> WHAT THE TASK REQUIRES:
Find the line with "Definition with_frame : pbufs" in the entries below, then reproduce it and every line after it down to and including the line with "Proof. unfold result.", exactly.

Collected data entries
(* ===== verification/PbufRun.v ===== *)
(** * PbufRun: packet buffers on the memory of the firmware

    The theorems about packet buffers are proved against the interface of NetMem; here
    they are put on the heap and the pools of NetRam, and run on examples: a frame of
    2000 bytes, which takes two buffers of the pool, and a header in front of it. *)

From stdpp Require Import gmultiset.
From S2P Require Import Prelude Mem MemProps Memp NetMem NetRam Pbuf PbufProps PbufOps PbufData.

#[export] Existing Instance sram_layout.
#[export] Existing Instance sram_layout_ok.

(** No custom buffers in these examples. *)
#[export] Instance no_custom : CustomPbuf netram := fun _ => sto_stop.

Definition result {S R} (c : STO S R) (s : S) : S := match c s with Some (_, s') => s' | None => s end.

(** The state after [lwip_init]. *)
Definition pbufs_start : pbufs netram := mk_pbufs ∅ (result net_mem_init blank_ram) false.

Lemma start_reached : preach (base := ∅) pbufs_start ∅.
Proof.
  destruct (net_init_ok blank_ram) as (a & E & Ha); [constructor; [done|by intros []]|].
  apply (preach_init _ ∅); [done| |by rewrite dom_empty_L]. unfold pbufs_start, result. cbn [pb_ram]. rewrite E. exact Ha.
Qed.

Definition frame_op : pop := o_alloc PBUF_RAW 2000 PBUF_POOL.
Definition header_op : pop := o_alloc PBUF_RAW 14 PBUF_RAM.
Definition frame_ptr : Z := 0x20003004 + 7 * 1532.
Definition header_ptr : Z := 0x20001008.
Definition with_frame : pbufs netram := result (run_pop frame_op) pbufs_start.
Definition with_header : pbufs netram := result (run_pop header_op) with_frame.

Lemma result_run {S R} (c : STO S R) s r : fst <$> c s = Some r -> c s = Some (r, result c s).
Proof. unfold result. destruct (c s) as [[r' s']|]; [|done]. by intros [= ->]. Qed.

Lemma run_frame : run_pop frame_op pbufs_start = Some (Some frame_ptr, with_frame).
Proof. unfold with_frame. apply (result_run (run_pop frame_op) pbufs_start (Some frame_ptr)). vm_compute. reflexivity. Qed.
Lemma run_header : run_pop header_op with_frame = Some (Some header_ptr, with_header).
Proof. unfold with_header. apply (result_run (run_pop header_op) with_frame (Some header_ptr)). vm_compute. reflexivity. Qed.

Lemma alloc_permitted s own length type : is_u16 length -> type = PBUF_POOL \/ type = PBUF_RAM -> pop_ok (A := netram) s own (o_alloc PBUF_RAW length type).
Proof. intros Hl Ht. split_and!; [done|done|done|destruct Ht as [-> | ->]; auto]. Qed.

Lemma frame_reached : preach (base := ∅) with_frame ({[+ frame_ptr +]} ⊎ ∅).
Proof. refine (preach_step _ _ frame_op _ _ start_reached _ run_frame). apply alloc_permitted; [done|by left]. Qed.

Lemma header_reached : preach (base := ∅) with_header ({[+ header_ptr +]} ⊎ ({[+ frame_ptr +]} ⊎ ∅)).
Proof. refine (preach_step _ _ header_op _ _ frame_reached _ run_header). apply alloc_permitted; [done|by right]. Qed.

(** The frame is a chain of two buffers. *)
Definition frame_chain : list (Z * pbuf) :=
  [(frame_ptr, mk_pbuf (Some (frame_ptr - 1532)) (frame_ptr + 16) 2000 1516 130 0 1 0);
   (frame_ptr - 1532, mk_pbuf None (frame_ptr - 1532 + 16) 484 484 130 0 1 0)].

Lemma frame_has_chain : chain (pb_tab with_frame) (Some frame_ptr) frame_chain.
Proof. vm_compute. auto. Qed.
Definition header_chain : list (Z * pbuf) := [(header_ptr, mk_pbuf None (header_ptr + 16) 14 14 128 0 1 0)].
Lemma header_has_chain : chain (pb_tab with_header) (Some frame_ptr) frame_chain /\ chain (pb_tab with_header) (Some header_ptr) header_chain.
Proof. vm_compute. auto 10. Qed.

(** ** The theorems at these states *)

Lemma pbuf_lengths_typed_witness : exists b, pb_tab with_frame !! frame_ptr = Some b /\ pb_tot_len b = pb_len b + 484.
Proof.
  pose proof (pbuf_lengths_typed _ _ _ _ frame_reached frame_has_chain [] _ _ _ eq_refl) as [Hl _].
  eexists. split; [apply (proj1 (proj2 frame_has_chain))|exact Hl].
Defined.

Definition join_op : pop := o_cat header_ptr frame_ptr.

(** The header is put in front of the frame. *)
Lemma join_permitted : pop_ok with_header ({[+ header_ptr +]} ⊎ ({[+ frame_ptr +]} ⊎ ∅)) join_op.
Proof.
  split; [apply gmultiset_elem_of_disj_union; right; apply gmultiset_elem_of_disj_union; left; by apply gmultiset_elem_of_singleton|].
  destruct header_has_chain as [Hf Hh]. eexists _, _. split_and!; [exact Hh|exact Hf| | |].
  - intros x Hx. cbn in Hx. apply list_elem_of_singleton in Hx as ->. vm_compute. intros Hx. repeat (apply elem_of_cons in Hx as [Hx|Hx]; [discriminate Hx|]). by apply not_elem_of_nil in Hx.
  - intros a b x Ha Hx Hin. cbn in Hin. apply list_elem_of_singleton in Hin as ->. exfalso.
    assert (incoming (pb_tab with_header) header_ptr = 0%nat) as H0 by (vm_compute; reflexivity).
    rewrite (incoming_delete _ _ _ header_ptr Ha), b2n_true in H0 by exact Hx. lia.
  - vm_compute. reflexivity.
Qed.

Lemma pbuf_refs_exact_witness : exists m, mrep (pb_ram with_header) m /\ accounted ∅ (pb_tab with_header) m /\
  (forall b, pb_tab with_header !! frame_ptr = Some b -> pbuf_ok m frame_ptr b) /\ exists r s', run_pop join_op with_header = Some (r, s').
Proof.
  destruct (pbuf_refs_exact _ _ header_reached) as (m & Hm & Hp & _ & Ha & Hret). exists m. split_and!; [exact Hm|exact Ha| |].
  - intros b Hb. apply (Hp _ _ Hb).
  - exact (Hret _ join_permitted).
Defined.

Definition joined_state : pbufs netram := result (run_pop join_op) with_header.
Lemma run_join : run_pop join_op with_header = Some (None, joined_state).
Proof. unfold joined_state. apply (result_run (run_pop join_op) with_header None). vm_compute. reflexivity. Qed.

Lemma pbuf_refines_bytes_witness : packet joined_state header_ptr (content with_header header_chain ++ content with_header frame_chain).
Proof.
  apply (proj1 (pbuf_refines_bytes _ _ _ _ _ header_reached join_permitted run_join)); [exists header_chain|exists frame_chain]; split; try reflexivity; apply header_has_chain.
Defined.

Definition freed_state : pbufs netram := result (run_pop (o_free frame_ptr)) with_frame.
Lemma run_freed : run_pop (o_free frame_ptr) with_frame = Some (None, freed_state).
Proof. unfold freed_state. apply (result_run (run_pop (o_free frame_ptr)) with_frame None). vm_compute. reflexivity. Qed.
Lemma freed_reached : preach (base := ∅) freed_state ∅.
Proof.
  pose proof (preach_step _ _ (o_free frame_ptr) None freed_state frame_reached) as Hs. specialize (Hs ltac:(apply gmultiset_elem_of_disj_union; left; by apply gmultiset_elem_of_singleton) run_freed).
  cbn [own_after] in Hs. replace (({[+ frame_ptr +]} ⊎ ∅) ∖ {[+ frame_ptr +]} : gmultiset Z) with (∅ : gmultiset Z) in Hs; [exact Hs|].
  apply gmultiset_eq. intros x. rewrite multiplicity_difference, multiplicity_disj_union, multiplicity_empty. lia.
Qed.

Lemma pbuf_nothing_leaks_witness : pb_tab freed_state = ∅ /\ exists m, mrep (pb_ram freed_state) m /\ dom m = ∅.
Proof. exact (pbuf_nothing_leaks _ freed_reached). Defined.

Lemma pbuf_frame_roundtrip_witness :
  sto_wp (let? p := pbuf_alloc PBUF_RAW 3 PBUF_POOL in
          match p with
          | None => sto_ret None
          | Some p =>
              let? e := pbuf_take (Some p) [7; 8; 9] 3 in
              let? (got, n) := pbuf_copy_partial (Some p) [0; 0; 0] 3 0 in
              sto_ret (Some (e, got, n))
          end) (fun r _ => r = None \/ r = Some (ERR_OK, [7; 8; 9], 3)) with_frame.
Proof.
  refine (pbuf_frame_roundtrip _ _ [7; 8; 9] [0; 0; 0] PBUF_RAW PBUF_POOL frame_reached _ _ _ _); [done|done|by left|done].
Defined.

==

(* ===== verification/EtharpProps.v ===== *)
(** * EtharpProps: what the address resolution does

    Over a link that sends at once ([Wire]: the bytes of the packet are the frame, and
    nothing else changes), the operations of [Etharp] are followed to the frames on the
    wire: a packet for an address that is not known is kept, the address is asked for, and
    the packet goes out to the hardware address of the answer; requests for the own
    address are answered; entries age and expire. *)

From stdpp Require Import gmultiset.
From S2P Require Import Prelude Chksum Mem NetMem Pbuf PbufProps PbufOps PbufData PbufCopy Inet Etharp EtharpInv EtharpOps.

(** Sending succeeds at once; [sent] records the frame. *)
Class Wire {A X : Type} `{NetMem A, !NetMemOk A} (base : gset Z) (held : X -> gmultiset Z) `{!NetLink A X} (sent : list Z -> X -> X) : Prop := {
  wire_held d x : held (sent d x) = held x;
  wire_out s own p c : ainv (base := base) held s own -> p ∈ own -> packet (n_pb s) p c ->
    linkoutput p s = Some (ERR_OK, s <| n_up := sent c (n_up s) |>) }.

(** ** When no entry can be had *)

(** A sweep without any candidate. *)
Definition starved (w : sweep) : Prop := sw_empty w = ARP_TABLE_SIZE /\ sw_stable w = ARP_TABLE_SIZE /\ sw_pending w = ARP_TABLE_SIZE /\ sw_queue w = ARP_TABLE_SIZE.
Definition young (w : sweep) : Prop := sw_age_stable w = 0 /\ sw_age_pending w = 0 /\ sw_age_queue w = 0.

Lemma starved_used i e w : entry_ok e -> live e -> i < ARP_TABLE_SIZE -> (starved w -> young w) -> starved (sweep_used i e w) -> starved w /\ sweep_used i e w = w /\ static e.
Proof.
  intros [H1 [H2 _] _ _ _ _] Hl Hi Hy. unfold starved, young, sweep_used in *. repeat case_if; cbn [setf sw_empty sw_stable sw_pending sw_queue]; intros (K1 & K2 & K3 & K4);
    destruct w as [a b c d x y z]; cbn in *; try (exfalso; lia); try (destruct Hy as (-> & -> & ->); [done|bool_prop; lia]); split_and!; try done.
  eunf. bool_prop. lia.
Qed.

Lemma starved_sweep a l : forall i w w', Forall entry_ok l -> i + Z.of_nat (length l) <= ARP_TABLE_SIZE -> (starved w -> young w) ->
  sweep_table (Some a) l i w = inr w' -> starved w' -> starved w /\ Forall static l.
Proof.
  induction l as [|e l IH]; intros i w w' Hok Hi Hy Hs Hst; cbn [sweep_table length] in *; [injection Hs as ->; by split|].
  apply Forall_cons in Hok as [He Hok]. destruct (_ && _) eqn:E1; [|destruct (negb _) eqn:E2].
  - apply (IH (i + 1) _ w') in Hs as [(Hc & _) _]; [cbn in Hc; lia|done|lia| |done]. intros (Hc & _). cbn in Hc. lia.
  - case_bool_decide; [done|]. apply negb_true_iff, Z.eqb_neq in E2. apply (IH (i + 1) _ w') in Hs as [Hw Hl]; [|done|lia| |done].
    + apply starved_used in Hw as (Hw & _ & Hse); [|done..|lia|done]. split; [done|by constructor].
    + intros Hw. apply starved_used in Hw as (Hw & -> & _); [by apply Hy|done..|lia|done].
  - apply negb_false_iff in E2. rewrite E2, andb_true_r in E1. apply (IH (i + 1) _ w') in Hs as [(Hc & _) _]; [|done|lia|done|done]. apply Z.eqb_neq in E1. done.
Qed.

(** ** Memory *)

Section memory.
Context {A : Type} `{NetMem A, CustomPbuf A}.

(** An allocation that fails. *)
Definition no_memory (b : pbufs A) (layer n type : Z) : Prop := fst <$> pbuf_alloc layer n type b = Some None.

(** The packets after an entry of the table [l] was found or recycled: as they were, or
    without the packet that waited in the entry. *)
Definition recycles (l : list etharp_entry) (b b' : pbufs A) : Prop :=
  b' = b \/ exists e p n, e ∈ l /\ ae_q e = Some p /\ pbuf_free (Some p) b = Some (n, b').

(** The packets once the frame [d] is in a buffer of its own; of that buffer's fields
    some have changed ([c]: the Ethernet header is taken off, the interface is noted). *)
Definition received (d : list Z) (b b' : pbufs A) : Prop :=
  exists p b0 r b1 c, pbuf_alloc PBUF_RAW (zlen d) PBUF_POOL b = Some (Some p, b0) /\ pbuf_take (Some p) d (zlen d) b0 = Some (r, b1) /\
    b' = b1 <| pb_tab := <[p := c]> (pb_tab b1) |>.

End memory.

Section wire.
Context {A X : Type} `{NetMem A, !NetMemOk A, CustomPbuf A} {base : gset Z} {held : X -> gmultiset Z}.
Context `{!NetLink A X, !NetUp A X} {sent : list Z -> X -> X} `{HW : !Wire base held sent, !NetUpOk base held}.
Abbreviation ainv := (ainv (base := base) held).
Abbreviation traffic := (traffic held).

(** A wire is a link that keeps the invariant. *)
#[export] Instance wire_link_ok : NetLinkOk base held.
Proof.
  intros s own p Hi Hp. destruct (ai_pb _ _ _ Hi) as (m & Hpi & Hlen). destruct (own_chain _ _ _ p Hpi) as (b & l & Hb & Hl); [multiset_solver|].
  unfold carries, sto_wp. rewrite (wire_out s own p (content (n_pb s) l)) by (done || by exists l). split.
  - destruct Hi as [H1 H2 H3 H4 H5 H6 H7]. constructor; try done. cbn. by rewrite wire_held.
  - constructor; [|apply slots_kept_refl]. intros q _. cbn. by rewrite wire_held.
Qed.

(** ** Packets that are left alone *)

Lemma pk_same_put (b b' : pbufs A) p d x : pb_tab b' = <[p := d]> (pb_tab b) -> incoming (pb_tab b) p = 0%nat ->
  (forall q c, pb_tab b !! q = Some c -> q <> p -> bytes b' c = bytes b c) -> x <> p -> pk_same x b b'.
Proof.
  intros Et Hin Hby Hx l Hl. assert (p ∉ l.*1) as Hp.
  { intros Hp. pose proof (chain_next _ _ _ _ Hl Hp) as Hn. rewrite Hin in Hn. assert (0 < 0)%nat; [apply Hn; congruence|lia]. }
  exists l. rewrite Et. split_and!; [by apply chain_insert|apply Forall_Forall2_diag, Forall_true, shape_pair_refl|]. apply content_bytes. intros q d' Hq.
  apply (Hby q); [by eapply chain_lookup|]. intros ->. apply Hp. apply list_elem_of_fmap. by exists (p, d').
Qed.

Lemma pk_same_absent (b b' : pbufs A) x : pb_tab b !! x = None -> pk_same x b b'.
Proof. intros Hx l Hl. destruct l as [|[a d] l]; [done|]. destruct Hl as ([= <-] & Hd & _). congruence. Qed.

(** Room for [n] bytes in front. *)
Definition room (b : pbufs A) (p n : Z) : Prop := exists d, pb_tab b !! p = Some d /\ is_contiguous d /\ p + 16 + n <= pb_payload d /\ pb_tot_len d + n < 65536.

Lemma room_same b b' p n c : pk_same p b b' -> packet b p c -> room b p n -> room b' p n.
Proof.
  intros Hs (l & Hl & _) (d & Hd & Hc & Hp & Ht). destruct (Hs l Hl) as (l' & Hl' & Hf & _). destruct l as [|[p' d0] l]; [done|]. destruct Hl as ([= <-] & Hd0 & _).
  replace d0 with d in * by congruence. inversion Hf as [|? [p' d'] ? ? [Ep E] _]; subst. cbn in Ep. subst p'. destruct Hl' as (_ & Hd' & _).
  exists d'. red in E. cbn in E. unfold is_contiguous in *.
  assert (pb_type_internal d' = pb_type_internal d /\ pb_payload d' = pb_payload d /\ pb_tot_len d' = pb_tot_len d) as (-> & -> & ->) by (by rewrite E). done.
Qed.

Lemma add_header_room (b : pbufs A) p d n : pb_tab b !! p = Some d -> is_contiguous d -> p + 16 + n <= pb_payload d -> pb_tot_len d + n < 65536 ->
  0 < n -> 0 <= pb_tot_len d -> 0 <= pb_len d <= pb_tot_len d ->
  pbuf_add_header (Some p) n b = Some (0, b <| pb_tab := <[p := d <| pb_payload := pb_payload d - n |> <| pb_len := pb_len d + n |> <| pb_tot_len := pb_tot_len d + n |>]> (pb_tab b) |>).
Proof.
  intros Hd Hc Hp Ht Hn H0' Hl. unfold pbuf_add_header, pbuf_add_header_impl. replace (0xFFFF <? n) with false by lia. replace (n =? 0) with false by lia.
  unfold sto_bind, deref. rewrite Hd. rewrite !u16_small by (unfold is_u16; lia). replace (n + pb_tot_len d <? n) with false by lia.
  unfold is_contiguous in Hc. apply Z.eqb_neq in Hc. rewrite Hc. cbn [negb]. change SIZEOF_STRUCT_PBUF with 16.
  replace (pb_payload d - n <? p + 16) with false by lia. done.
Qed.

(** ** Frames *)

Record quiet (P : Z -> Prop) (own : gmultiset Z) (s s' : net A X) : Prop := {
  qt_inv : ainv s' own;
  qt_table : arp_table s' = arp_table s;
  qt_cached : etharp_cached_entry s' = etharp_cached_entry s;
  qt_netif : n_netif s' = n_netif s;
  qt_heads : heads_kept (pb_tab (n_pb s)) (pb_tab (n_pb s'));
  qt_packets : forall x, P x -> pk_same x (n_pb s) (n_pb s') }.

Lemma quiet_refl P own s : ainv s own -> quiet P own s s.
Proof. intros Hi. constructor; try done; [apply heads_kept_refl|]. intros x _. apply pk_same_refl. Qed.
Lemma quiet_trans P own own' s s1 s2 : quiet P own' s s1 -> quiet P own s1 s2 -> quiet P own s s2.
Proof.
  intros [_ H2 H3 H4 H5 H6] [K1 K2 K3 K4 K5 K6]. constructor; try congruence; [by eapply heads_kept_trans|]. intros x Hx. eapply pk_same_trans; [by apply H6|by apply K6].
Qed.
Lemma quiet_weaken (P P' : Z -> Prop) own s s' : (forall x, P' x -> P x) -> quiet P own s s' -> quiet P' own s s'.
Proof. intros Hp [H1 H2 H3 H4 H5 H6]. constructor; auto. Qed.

> RESULT OF THE EXERCISE:
Definition with_frame : pbufs netram := result (run_pop frame_op) pbufs_start.
Definition with_header : pbufs netram := result (run_pop header_op) with_frame.

Lemma result_run {S R} (c : STO S R) s r : fst <$> c s = Some r -> c s = Some (r, result c s).
Proof. unfold result. destruct (c s) as [[r' s']|]; [|done]. by intros [= ->]. Qed.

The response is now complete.